Prof. Dr. Jörg Robert

Paula Furrer

Kontakt: paula.furrerspam prevention@uni-tuebingen.de
SFB 1391 „Andere Ästhetik“, TP C06: „Augentrug, Traum und Täuschung – Der dämonische Ursprung der Illusion“

Projektbeschreibung

Zwischen Hexenhammer und Faustbuch
Religiöses Wissen und ästhetische Reflexion in der deutschen Literatur der Frühen Neuzeit

Die Frühe Neuzeit ist das Zeitalter der Hexenverfolgung. Zwischen dem 15. und dem 17. Jahrhundert erscheinen im Gefolge des Malleus maleficarum (1487) zahlreiche dämonologische Traktate, die religiöses Wissen unterschiedlichster Provenienz systematisieren und v.a. für juristische Zwecke verfügbar machen. Dabei bestehen immer wieder Beziehungen zu literarischen Formen: Einerseits werden vielfach kurze, oft schwankhaft-anekdotische Formen aufgeboten, die oft populäres religiöses Wissen kondensieren und als exempla die dämonologische Theorie untermauern. Andererseits werden literarische Texte (z.B. Ovids Metamorphosen oder Apuleius‘ Goldener Esel) als quasi-historische Quellen dämonischer Aktivitäten vorgelegt. Fiktion und Narration sind auf diese Weise in den dämonologischen Traktaten allgegenwärtig.

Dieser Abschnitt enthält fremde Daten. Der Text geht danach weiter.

(** Second turn: the request is accepted for execution. *)
Lemma poll_accepts m t t1 t2 uid pdu rest :
  ready m -> Zlen pdu <= 256 -> received t (mbap t1 t2 0 0 uid pdu) rest ->
  eMBPoll user_handler (put_tcp m t) =
    Ok (put_queue (put_frame (put_tcp m (set_rcv (set_queue t (Events EV_FRAME_RECEIVED false))
                                                 (aucTCPBuf t) 0 MB_TCP_FUNC))
                             (FrameTcp 7) MB_TCP_PSEUDO_ADDRESS (Zlen pdu))
                  (Events EV_EXECUTE true), MB_ENOERR).
Proof.
  intros [] Hpdu Hr. pose proof (rcd_event _ _ _ Hr) as rcd_event0.
  pose proof (rcd_pos _ _ _ Hr) as rcd_pos0. pose proof (rcd_frame _ _ _ Hr) as rcd_frame0.
  pose proof (Zlen_nonneg pdu). pose proof (mbap_length t1 t2 0 0 uid pdu) as Hl.
  unfold eMBPoll. rewrite decide_False by (intros C; by apply C).
  unfold xMBPortEventGet. cbn [m_queue put_tcp]. rewrite rcd_event0. cbn [xEventInQueue].
  cbn [mbind outcome_bind eQueuedEvent]. unfold poll_received, peMBFrameReceiveCur.
  cbn [cur_fns put_queue put_tcp]. rewrite rdy_fns0.
  unfold eMBTCPReceive. cbn [xMBTCPPortGetRequest get_tcp m_tcp put_queue put_tcp set_queue].
  assert (Hat : forall k x, (k < 7)%nat -> mbap t1 t2 0 0 uid pdu !! k = Some x ->
                            rd (aucTCPBuf t) (0 + Z.of_nat k) = Ok x).
  { intros k x Hk Hx. apply (rd_of_slice _ 0 (Zlen (mbap t1 t2 0 0 uid pdu)) k x); [done|].
    by rewrite rcd_frame0. }
  cbn [aucTCPBuf set_rcv set_queue].
  change (0 + MB_TCP_PID + 1) with (0 + Z.of_nat 3). change (0 + MB_TCP_PID) with (0 + Z.of_nat 2).
  change (get_tcp _) with (set_queue t (Events EV_FRAME_RECEIVED false)).
  change (aucTCPBuf (set_queue t _)) with (aucTCPBuf t).
  rewrite (Hat 2%nat 0), bind_Ok_l by (done || lia).
  rewrite (Hat 3%nat 0), bind_Ok_l by (done || lia).
  change (Z.lor (u16 (Z.shiftl 0 8)) 0 =? MB_TCP_PROTOCOL_ID) with true. cbn iota.
  change (usTCPBufPos (set_queue t _)) with (usTCPBufPos t).
  rewrite rcd_pos0, Hl. change MB_TCP_FUNC with 7.
  replace (u16 (Zlen pdu + 7 - 7)) with (Zlen pdu) by (rewrite u16_small; unfold is_u16; lia).
  cbn [mbind outcome_bind]. rewrite decide_True by done.
  cbn [put_frame put_tcp put_queue ucRcvAddress ucMBAddress]. by rewrite rdy_addr0.
Qed.

(** A stack with a request at offset 7 of the TCP buffer to execute. *)
Record executing m (hdr : list Z) (fc len : Z) : Prop := {
  exe_state : eMBState m = STATE_ENABLED;
  exe_fns : cur_fns m = Some MB_TCP;
  exe_queue : m_queue m = Events EV_EXECUTE true;
  exe_frame : ucMBFrame m = Some (FrameTcp 7);
  exe_rcv : ucRcvAddress m = MB_TCP_PSEUDO_ADDRESS;
  exe_len : usLength m = len;
  exe_size : Zlen (aucTCPBuf (m_tcp m)) = MB_TCP_BUF_SIZE;
  exe_bytes : bytes_ok (aucTCPBuf (m_tcp m));
  exe_hdr : slice (aucTCPBuf (m_tcp m)) 0 7 = hdr;
  exe_fc : rd (aucTCPBuf (m_tcp m)) 7 = Ok fc;
  exe_app : app_ok wf (m_app m);
}.

(** The state after the response was sent. *)
Record answered m m' (a : app R) (adu : list Z) : Prop := {
  ans_state : eMBState m' = STATE_ENABLED;
  ans_fns : cur_fns m' = Some MB_TCP;
  ans_addr : ucMBAddress m' = ucMBAddress m;
  ans_queue : xEventInQueue (m_queue m') = false;
  ans_client : xClientSocket (m_tcp m') = xClientSocket (m_tcp m);
  ans_size : Zlen (aucTCPBuf (m_tcp m')) = MB_TCP_BUF_SIZE;
  ans_bytes : bytes_ok (aucTCPBuf (m_tcp m'));
  ans_pos : usTCPBufPos (m_tcp m') = usTCPBufPos (m_tcp m);
  ans_left : usTCPFrameBytesLeft (m_tcp m') = usTCPFrameBytesLeft (m_tcp m);
  ans_in : inq (tcp_net (m_tcp m')) = inq (tcp_net (m_tcp m));
  ans_out : outq (tcp_net (m_tcp m')) = outq (tcp_net (m_tcp m)) ++ adu;
  ans_table : xFuncHandlers m' = xFuncHandlers m;
  ans_app : m_app m' = a;
}.

Lemma header_slice (buf hdr : list Z) len :
  0 <= len -> slice buf 0 7 = hdr -> slice buf 0 (len + 7) = hdr ++ slice buf 7 len.
Proof.
  intros Hl <-. rewrite Z.add_comm. by rewrite (slice_split buf 0 7 len) by lia.
Qed.

Lemma same_before_header buf buf' : same_before 7 buf buf' -> slice buf' 0 7 = slice buf 0 7.
Proof. intros (_ & _ & E). unfold slice. change (Z.to_nat 0) with O. by rewrite !drop_0. Qed.

Lemma response_length fc buf p len ex :
  0 <= p -> p + len <= Zlen buf -> 0 <= len <= 253 ->
  0 <= Zlen (response fc buf p len ex) <= 253.
Proof.
  intros. unfold response. case_decide; [rewrite slice_length; lia|]. unfold Zlen. simpl. lia.
Qed.

(** The stack with the handler's results, before the response is sent. *)
Lemma poll_sends m f buf hdr t1 t2 p1 p2 x1 x2 uid pdu :
  f = FrameTcp 7 -> cur_fns m = Some MB_TCP ->
  aucTCPBuf (m_tcp m) = buf -> Zlen buf = MB_TCP_BUF_SIZE -> bytes_ok buf ->
  hdr = [t1; t2; p1; p2; x1; x2; uid] ->
  slice buf 0 (Zlen pdu + 7) = hdr ++ pdu -> usLength m = Zlen pdu -> Zlen pdu <= 253 ->
  Forall (fun e => is_some_sent e = true) (send_script (tcp_net (m_tcp m))) ->
  260 <= Zlen (send_script (tcp_net (m_tcp m))) ->
  exists t', peMBFrameSendCur m f = Ok (put_tcp m t', MB_ENOERR) /\
    tcp_queue t' = m_queue m /\ xClientSocket t' = xClientSocket (m_tcp m) /\
    Zlen (aucTCPBuf t') = MB_TCP_BUF_SIZE /\ bytes_ok (aucTCPBuf t') /\
    usTCPBufPos t' = usTCPBufPos (m_tcp m) /\
    usTCPFrameBytesLeft t' = usTCPFrameBytesLeft (m_tcp m) /\
    inq (tcp_net t') = inq (tcp_net (m_tcp m)) /\
    outq (tcp_net t') = outq (tcp_net (m_tcp m)) ++ mbap t1 t2 p1 p2 uid pdu.
Proof.
  intros -> Hf Hbuf Hsz Hb -> Hs Hlen Hpdu Hss Hn.
  destruct (tcp_send_frame (get_tcp m) x1 x2 t1 t2 p1 p2 uid pdu) as (buf' & ss & Hsend & Hsz' & Hb');
    try (simpl; rewrite ?Hbuf; done || lia).
  unfold peMBFrameSendCur. rewrite Hf. cbn [frame_mem snd]. change 7 with MB_TCP_FUNC at 1.
  rewrite Hlen, Hsend. cbn [mbind outcome_bind]. eexists. split; [reflexivity|].
  cbn. repeat split; try done. apply Hb'. simpl. by rewrite Hbuf.
Qed.

(** An exception response in place. *)
Lemma exception_frame (buf hdr : list Z) x v :
  9 <= Zlen buf -> slice buf 0 7 = hdr ->
  slice (<[Z.to_nat 8 := v]> (<[Z.to_nat 7 := x]> buf)) 0 9 = hdr ++ [x; v].
Proof.
  intros Hl <-. unfold Zlen in Hl.
  do 9 (destruct buf as [|? buf]; [simpl in Hl; lia|]). by destruct buf.
Qed.

(** The state in which the response PDU is in place. *)
Lemma poll_response m fc len' ex t1 t2 p1 p2 x1 x2 uid :
  let buf := aucTCPBuf (m_tcp m) in
  Zlen buf = MB_TCP_BUF_SIZE -> bytes_ok buf -> slice buf 0 7 = [t1; t2; p1; p2; x1; x2; uid] ->
  usLength m = len' -> 0 <= len' <= 253 -> is_u8 fc ->
  exists buf2,
    error_frame m (FrameTcp 7) fc ex
    = Ok (put_len (put_frame_mem m (FrameTcp 7) buf2) (Zlen (response fc buf 7 len' ex))) /\
    Zlen buf2 = MB_TCP_BUF_SIZE /\ bytes_ok buf2 /\
    slice buf2 0 (Zlen (response fc buf 7 len' ex) + 7) =
      [t1; t2; p1; p2; x1; x2; uid] ++ response fc buf 7 len' ex.
Proof.
  intros buf Hsz Hb Hh Hlen Hl Hfc. unfold MB_TCP_BUF_SIZE in *. unfold response, error_frame.
  destruct (decide (ex = MB_EX_NONE)) as [->|Hex].
  - rewrite decide_False by (intros C; by apply C). exists buf.
    rewrite slice_length by lia. split; [|split; [done | split; [done|]]].
    + destruct m as [? ? ? ? [] ? ? ? ? ? ? ? ? ? ? ?]. simpl in *. by subst.
    + apply header_slice; [lia | done].
  - rewrite decide_True by done. cbn [frame_mem]. fold buf.
    change (7 + 0) with 7. change (7 + u16 (0 + 1)) with 8. change (u16 (u16 (0 + 1) + 1)) with 2.
    rewrite wr_in_range, bind_Ok_l by lia. rewrite wr_in_range, bind_Ok_l by (rewrite Zlen_insert; lia).
    eexists. split; [reflexivity|]. split; [by rewrite !Zlen_insert|]. split.
    + repeat apply Forall_insert; auto with mach.
    + change (Zlen [_; _] + 7) with 9. apply exception_frame; [lia | done].
Qed.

Das Dissertationsprojekt knüpft an solchen Wechselbeziehungen zwischen argumentativem und narrativem Wissen vom Dämonischen an. Leitend ist dabei das Konzept des ‚religiösen Wissens‘, das geeignet ist, die vermeintliche Trennung zwischen faktualen und fiktionalen Texten zugunsten eines integralen, praxeologischen Wissenskonzeptes aufzuheben. Entsprechend soll zweierlei gezeigt werden: wie dominant pragmatische Texte narrative Verfahren oder Textsorten aufnehmen, andererseits wie dominant fiktionale Texte dämonologisches Wissen narrativieren. Bekanntes Beispiel für letzteres ist die Historia von D. Johann Fausten (1587), die nachweislich zeitgenössische dämonologische Wissensbestände in ihre Erzählung integriert. Von solchen Austauschbeziehungen ausgehend nimmt das Projekt insbesondere die Frage nach der Legitimität und Ambiguität von Schein und Illusion in den Blick, die innerhalb der Frühen Neuzeit eine bezeichnende Verschiebung und Aufwertung von der Dämonologie zur Ästhetik erleben, was sich an der Resemantisierung dämonologischer Konzepte wie illusio/Täuschung, praestigiae oder fascinatio zeigt.